• _Directions for this task_
Only the lines below starting at the one that contains "Lemma rtrim_split s" and ending at the one that contains "(** [trim] removes" are to be reproduced, exactly and with both ends kept.
*** Data to process Section Begins ***
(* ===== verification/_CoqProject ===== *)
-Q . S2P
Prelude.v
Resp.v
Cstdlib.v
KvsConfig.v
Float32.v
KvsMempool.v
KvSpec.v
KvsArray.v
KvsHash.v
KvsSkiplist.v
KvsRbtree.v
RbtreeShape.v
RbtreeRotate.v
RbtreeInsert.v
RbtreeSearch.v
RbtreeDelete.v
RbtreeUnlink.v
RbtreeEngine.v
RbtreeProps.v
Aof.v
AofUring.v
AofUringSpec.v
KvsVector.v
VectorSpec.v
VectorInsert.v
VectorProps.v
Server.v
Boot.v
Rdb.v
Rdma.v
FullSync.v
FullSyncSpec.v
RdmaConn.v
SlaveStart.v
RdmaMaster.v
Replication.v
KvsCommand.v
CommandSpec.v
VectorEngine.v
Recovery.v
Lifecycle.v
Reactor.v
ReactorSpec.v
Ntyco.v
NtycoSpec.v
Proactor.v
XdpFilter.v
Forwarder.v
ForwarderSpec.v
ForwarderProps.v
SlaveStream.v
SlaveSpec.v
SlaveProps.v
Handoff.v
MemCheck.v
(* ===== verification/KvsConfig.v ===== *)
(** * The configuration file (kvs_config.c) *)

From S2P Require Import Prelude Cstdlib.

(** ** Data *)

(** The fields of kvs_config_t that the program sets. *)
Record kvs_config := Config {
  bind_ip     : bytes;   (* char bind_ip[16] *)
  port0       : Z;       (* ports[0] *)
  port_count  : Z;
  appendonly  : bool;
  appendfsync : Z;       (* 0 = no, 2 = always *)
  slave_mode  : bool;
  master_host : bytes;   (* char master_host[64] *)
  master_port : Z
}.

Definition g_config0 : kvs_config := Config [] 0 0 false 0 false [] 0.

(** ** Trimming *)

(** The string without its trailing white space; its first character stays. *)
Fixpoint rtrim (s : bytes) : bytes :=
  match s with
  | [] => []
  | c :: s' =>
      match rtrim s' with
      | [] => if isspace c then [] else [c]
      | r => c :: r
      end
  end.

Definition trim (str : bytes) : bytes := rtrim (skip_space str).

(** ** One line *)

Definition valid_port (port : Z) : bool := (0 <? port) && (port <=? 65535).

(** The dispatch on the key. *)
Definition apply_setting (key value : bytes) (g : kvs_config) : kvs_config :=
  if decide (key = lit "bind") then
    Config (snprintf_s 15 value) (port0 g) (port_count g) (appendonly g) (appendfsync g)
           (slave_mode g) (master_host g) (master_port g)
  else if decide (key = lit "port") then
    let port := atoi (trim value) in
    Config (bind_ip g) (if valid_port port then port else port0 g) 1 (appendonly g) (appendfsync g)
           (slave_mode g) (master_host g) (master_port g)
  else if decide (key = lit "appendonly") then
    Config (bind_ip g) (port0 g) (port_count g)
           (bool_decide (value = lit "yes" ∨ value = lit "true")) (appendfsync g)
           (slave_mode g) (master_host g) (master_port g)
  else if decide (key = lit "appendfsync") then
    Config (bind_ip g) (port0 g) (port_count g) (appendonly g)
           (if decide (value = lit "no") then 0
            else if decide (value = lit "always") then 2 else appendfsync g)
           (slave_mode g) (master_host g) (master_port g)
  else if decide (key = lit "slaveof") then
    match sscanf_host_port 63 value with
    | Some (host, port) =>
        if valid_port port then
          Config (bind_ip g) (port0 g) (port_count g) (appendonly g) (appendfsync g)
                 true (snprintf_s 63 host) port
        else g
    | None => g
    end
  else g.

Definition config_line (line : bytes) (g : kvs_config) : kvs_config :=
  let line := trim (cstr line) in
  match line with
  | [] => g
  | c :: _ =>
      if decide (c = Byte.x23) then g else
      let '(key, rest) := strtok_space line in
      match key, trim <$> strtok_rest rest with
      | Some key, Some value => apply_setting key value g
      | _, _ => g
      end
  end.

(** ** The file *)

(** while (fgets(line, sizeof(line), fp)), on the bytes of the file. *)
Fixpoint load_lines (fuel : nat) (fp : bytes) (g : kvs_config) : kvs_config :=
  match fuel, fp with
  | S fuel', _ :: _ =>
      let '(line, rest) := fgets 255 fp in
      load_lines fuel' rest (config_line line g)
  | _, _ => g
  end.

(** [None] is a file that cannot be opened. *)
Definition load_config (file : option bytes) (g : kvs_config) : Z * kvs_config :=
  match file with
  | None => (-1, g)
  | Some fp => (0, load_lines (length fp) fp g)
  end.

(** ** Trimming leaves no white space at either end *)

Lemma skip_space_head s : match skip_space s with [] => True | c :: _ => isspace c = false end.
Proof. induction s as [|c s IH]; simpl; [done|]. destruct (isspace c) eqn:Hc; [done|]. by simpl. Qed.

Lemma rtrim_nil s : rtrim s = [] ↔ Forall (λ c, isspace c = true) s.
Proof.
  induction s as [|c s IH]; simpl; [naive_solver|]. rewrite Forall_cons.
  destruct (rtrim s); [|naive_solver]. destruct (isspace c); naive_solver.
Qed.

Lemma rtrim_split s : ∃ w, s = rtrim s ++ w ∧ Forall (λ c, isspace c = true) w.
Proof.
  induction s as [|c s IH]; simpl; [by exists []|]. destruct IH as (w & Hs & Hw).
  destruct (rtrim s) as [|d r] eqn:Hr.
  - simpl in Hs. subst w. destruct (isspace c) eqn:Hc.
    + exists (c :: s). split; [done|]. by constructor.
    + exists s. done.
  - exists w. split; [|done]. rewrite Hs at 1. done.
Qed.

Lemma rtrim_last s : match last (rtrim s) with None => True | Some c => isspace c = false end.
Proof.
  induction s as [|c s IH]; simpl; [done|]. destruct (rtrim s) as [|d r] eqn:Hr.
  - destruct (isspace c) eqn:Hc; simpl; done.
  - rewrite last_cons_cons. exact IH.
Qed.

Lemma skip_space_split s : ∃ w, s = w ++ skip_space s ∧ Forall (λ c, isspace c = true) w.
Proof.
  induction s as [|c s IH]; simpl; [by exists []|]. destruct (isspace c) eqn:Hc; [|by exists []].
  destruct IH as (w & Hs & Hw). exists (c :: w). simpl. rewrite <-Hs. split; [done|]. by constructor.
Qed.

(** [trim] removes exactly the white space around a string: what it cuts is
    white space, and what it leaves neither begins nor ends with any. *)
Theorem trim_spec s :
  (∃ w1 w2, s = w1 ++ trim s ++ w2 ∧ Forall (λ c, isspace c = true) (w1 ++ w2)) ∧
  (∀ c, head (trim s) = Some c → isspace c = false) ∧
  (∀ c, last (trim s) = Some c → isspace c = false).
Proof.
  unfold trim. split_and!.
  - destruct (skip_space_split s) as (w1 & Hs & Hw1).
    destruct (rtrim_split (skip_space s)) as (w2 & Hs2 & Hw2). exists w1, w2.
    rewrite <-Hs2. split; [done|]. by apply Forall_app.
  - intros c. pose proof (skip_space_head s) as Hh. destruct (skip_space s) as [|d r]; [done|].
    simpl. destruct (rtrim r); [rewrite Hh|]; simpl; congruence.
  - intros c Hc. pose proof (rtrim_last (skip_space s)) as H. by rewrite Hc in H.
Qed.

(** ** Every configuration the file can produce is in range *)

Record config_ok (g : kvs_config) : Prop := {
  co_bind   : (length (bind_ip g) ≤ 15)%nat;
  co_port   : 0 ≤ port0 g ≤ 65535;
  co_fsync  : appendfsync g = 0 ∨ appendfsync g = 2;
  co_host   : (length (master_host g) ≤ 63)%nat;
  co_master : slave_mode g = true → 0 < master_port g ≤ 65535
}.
*** Data to process Section Ends ***
• _Response area_
Lemma rtrim_split s : ∃ w, s = rtrim s ++ w ∧ Forall (λ c, isspace c = true) w.
Proof.
  induction s as [|c s IH]; simpl; [by exists []|]. destruct IH as (w & Hs & Hw).
  destruct (rtrim s) as [|d r] eqn:Hr.
  - simpl in Hs. subst w. destruct (isspace c) eqn:Hc.
    + exists (c :: s). split; [done|]. by constructor.
    + exists s. done.
  - exists w. split; [|done]. rewrite Hs at 1. done.
Qed.

Lemma rtrim_last s : match last (rtrim s) with None => True | Some c => isspace c = false end.
Proof.
  induction s as [|c s IH]; simpl; [done|]. destruct (rtrim s) as [|d r] eqn:Hr.
  - destruct (isspace c) eqn:Hc; simpl; done.
  - rewrite last_cons_cons. exact IH.
Qed.

Lemma skip_space_split s : ∃ w, s = w ++ skip_space s ∧ Forall (λ c, isspace c = true) w.
Proof.
  induction s as [|c s IH]; simpl; [by exists []|]. destruct (isspace c) eqn:Hc; [|by exists []].
  destruct IH as (w & Hs & Hw). exists (c :: w). simpl. rewrite <-Hs. split; [done|]. by constructor.
Qed.

(** [trim] removes exactly the white space around a string: what it cuts is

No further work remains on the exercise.